EMA weights for **"Learning When to Denoise: Optimizing Asynchronous Schedules
for Latent Diffusion."**

- 📄 Paper: https://arxiv.org/abs/2606.19662
- 💻 Code: https://github.com/bsq532087/LWD

These are the EMA weights of the LightningDiT-XL/1 (675M-parameter) denoiser
trained with our learned asynchronous semantic–texture schedule on
class-conditional ImageNet 256×256.

## Checkpoints

| File | Training budget | Unguided FID | AutoGuidance FID |
|------|-----------------|:------------:|:----------------:|
| `xl_400k.pt` | 400K iter (≈80 epochs)  | 2.87 | 1.14 |
| `xl_1m.pt`   | 1M iter (≈200 epochs)   | 2.37 | 1.05 |
| `xl_3m.pt`   | 3M iter (≈600 epochs)   | 2.14 | 1.02 |

Each file is a slim checkpoint of the form `{'ema': state_dict}` and is drop-in
for the inference script in the code repository.

## Usage

```python
from huggingface_hub import hf_hub_download

ckpt_path = hf_hub_download("bsq532087/LWD", "xl_3m.pt")
# then point the code repo's inference config / --ckpt at `ckpt_path`
```

The texture latent decoder (SD-VAE f16-d32) and the SemVAE semantic encoder are
inherited from SFD / LightningDiT; see the code repository for how to obtain
them.

## License & attribution

Released under the MIT License.
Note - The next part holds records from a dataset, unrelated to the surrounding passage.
(** ** [write_csv_and_finish] *)

Lemma strip_prefix_app (prefix s : string) :
  strip_prefix prefix (prefix +:+ s) = Some s.
Proof.
  induction prefix as [|c prefix IH]; [by destruct s|].
  rewrite str_app_cons. cbn [strip_prefix]. by rewrite Ascii.eqb_refl.
Qed.







(** X8: whatever the argument and the record are, [write_csv_and_finish]
    either returns, and then the record is finished in memory with the
    length of the data as [num_rows] and its results path names an existing
    file, or it raises, and then the object and the store are as before and
    no file has disappeared. *)
Theorem write_csv_and_finish_all_or_nothing `{Environment} (data : csv_data)
    (w : world) :
  match write_csv_and_finish data w with
  | Done w' =>
      ∃ items path,
        data = DataSeq items
        ∧ items ≠ []
        ∧ self_data (self w') !! "is_finished" = Some (VBool true)
        ∧ self_data (self w') !! "num_rows"
          = Some (VInt (Z.of_nat (length items)))
        ∧ get_results_path w' = Ok path w'
        ∧ path ∈ files w'
  | Failed e w' => self w' = self w ∧ db w' = db w ∧ files w ⊆ files w'
  | Hang => False
  end.
Proof.
  unfold write_csv_and_finish.
  destruct data as [[|[first|] rest]|]; try done.
  unfold get_results_path. rewrite run_bind. mcase; [|done]. cbv beta iota.
  destruct v as [| | |name]; try done. mrun.
  destruct (can_open _); [|done]. cbv zeta.
  destruct (List.forallb _ _); [|split; [done|split; [done|set_solver]]].
  unfold finish. rewrite run_bind.
  mcase; [|split; [done|split; [done|set_solver]]]. cbv beta iota.
  destruct (truthy v); [mrun; split; [done|split; [done|set_solver]]|].
  rewrite run_bind.
  mcase; [|split; [done|split; [done|set_solver]]]. cbv beta iota.
  rewrite run_bind.
  mcase; [|split; [done|split; [done|set_solver]]]. cbv beta iota.
  mrun. eexists. eexists. split; [reflexivity|]. split; [done|].
  cbn [self self_data files].
  split; [rewrite lookup_insert_ne by done; by rewrite lookup_insert_eq|].
  split; [by rewrite lookup_insert_eq|].
  split.
  - apply (get_results_path_run _ name). cbn [self self_data].
    rewrite !lookup_insert_ne by done. exact E.
  - apply elem_of_union_l, elem_of_singleton. reflexivity.
Qed.

(** ** What no sequence of calls changes *)

Lemma keeps_refl (w : world) : keeps w w.
Proof. split; try done. intros i r Hr. by exists r. Qed.

Lemma keeps_trans (w1 w2 w3 : world) : keeps w1 w2 → keeps w2 w3 → keeps w1 w3.
Proof.
  intros [K1 Q1 k1 q1 p1 f1 fin1 rows1 len1] [K2 Q2 k2 q2 p2 f2 fin2 rows2 len2].
  split; try congruence.
  - intros x Hx. by apply f2, f1.
  - intros fin Hfin Htrue. destruct (fin1 fin Hfin Htrue) as (Ha & Hb & Hc).
    destruct (fin2 fin Ha Htrue) as (Ha' & Hb' & Hc').
    split; [done|]. split; congruence.
  - intros i r Hr. destruct (rows1 i r Hr) as (r' & Hr' & Hk & Hf & Hsame).
    destruct (rows2 i r' Hr') as (r'' & Hr'' & Hk' & Hf' & Hsame').
    exists r''. split; [done|]. split; [congruence|]. split; [auto|].
    intros Hne. rewrite Hsame' by congruence. by apply Hsame.
Qed.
The denoiser backbone derives from
[LightningDiT](https://github.com/hustvl/LightningDiT) and the semantic-first
latent setup / SemVAE encoder from [SFD](https://github.com/yuemingPAN/SFD);
please also respect the licenses of those projects.

## Citation

```bibtex
@article{qian2026learning,
  title   = {Learning When to Denoise: Optimizing Asynchronous Schedules for Latent Diffusion},
  author  = {Qian, Bingshuo and Cheng, Xiang},
  journal = {arXiv preprint arXiv:2606.19662},
  year    = {2026},
}
```